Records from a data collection
Inductive run (s0 : Conn) : list Obs → Conn → Prop :=
| run_nil : run s0 [] s0
| run_step os o s s' : run s0 os s → step s o s' → run s0 (os ++ o) s'.
End steps.

(** [ReactorConnection::Create] and [Register]: [used] bytes are in use
    elsewhere. *)
Definition new_connection (used : Z) : Conn :=
  MkConn (MkRead [] [] 0 false false) (MkWrite [] O 0) used false false false true true false false false Idle [].

(** ** Histories *)

Definition received (os : list Obs) : bytes := concat (omap (λ o, match o with Received c => Some c | _ => None end) os).
Definition framed (os : list Obs) : list bytes := concat (omap (λ o, match o with Queued rs => Some rs | _ => None end) os).
Definition answered (os : list Obs) : list (bytes * bytes) := omap (λ o, match o with Answered q r => Some (q, r) | _ => None end) os.
Definition task_lines (os : list Obs) : list bytes := omap (λ o, match o with Enqueued true l => Some l | _ => None end) os.
Definition lines (os : list Obs) : list bytes := omap (λ o, match o with Enqueued _ l => Some l | _ => None end) os.
Definition sent_bytes (os : list Obs) : bytes := concat (omap (λ o, match o with Sent d => Some d | _ => None end) os).

Lemma received_app os os' : received (os ++ os') = received os ++ received os'.
Proof. unfold received. by rewrite omap_app, concat_app. Qed.
Lemma framed_app os os' : framed (os ++ os') = framed os ++ framed os'.
Proof. unfold framed. by rewrite omap_app, concat_app. Qed.
Lemma answered_app os os' : answered (os ++ os') = answered os ++ answered os'.
Proof. apply omap_app. Qed.
Lemma task_lines_app os os' : task_lines (os ++ os') = task_lines os ++ task_lines os'.
Proof. apply omap_app. Qed.
Lemma lines_app os os' : lines (os ++ os') = lines os ++ lines os'.
Proof. apply omap_app. Qed.
Lemma sent_bytes_app os os' : sent_bytes (os ++ os') = sent_bytes os ++ sent_bytes os'.
Proof. unfold sent_bytes. by rewrite omap_app, concat_app. Qed.

(** Requests and responses in the hands of the tasks. *)
Definition taken (js : list Job) : list bytes := omap (λ j, match j with Taken r _ => Some r | _ => None end) js.
Definition answering (js : list Job) : list bytes := omap (λ j, match j with Answering r => Some r | _ => None end) js.
(** A task that has not left its loop. *)
Definition active (j : Job) : bool := match j with Ending | Done => false | _ => true end.
Definition active_jobs (js : list Job) : nat := length (base.filter (λ j, active j = true) js).

Definition total (ls : list bytes) : Z := size (concat ls).
Definition unsent (ws : WriteSide) : bytes := drop (response_offset_ ws) (concat (responses_ ws)).
Definition own (s : Conn) : Z := size (accumulated_ (read_side s)) + request_bytes_ (read_side s) + response_bytes_ (write_side s).

Lemma size_app l l' : size (l ++ l') = size l + size l'.
Proof. unfold size. rewrite length_app. lia. Qed.
Lemma size_nonneg l : 0 ≤ size l.
Proof. unfold size. lia. Qed.
Lemma total_app ls ls' : total (ls ++ ls') = total ls + total ls'.
Proof. unfold total. by rewrite concat_app, size_app. Qed.
Lemma total_single l : total [l] = size l.
Proof. unfold total. cbn. by rewrite app_nil_r. Qed.
Lemma total_nonneg ls : 0 ≤ total ls.
Proof. apply size_nonneg. Qed.

(** ** The critical sections *)

Lemma find_crlf_bound l pos : find_crlf l = Some pos → (pos + 2 ≤ length l)%nat.
Proof.
  revert pos. induction l as [|c l IH]; intros pos; [done|]. cbn. destruct (_ && _) eqn:E.
  - intros [= <-]. apply andb_true_iff in E as [_ E%bool_decide_eq_true]. destruct l; [done|]. cbn. lia.
  - destruct (find_crlf l) as [p|]; [|done]. intros [= <-]. specialize (IH p eq_refl). lia.
Qed.

Lemma find_lf_bound l pos : find_lf l = Some pos → (pos + 1 ≤ length l)%nat.
Proof.
  revert pos. induction l as [|c l IH]; intros pos; [done|]. cbn. case_bool_decide; [intros [= <-]; lia|].
  destruct (find_lf l) as [p|]; [|done]. intros [= <-]. specialize (IH p eq_refl). lia.
Qed.

Lemma find_delimiter_bound l pos d : find_delimiter l = Some (pos, d) → (pos + d ≤ length l)%nat ∧ (1 ≤ d)%nat.
Proof.
  unfold find_delimiter. destruct (find_crlf l) as [p|] eqn:E; [intros [= <- <-]; apply find_crlf_bound in E; lia|].
  destruct (find_lf l) as [p|] eqn:E'; [|done]. intros [= <- <-]. apply find_lf_bound in E'. lia.
Qed.

Section sections.
Context (config : IOConfig) (limit : Z) (Hlimit : 0 ≤ limit ≤ u64_max).

Definition max_bytes : Z := Z.of_nat (max_accumulated_bytes config).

What you will do – Gather each line from the entries above that includes the word "apply".

Reply to the task –
Proof. apply omap_app. Qed.
Proof. apply omap_app. Qed.
Proof. apply omap_app. Qed.
Proof. apply size_nonneg. Qed.
  - intros [= <-]. apply andb_true_iff in E as [_ E%bool_decide_eq_true]. destruct l; [done|]. cbn. lia.
  unfold find_delimiter. destruct (find_crlf l) as [p|] eqn:E; [intros [= <- <-]; apply find_crlf_bound in E; lia|].
  destruct (find_lf l) as [p|] eqn:E'; [|done]. intros [= <- <-]. apply find_lf_bound in E'. lia.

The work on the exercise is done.